**ASSIGNED TASK**
Please reproduce, exactly and in full, the lines running from the one that contains "match ps with" to the end of the entries.

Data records
(** [String.fromCodePoint(cp)] for a code point of the Basic
    Multilingual Plane or above: its UTF-8 bytes. *)
Definition utf8 (cp : N) : list ascii :=
  (if cp <? 128 then [ascii_of_N cp]
   else if cp <? 2048 then
     [ascii_of_N (192 + cp / 64); ascii_of_N (128 + cp mod 64)]
   else if cp <? 65536 then
     [ascii_of_N (224 + cp / 4096); ascii_of_N (128 + (cp / 64) mod 64);
      ascii_of_N (128 + cp mod 64)]
   else
     [ascii_of_N (240 + cp / 262144); ascii_of_N (128 + (cp / 4096) mod 64);
      ascii_of_N (128 + (cp / 64) mod 64); ascii_of_N (128 + cp mod 64)])%N.

(** [String.fromCodePoint(...codePoints)]. *)
Definition fromCodePoints (codePoints : list N) : string :=
  string_of_list_ascii (flat_map utf8 codePoints).

(** The code points [trim] strips: the WhiteSpace of ECMAScript (TAB, VT,
    FF, ZWNBSP U+FEFF and the Unicode category Zs: U+0020, U+00A0, U+1680,
    U+2000 to U+200A, U+202F, U+205F, U+3000) and its LineTerminator (LF,
    CR, U+2028, U+2029). *)
Definition whiteSpaceCodePoints : list N :=
  [ 9; 10; 11; 12; 13; 32; 160; 5760;
    8192; 8193; 8194; 8195; 8196; 8197; 8198; 8199; 8200; 8201; 8202;
    8232; 8233; 8239; 8287; 12288; 65279 ]%N.

(** [l] without the bytes [p] it starts with, if it starts with them. *)
Fixpoint stripPrefix (p l : list ascii) : option (list ascii) :=
  match p, l with
  | [], _ => Some l
  | a :: p', b :: l' => if Ascii.eqb a b then stripPrefix p' l' else None
  | _ :: _, [] => None
  end.

(** [l] without the first of the byte sequences [ps] it starts with. *)
Fixpoint stripAny (ps : list (list ascii)) (l : list ascii) : option (list ascii) :=
  match ps with
  | [] => None
  | p :: ps' =>
      match stripPrefix p l with
      | Some rest => Some rest
      | None => stripAny ps' l
      end
  end.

**PROBLEM SOLUTION**
  match ps with
  | [] => None
  | p :: ps' =>
      match stripPrefix p l with
      | Some rest => Some rest
      | None => stripAny ps' l
      end
  end.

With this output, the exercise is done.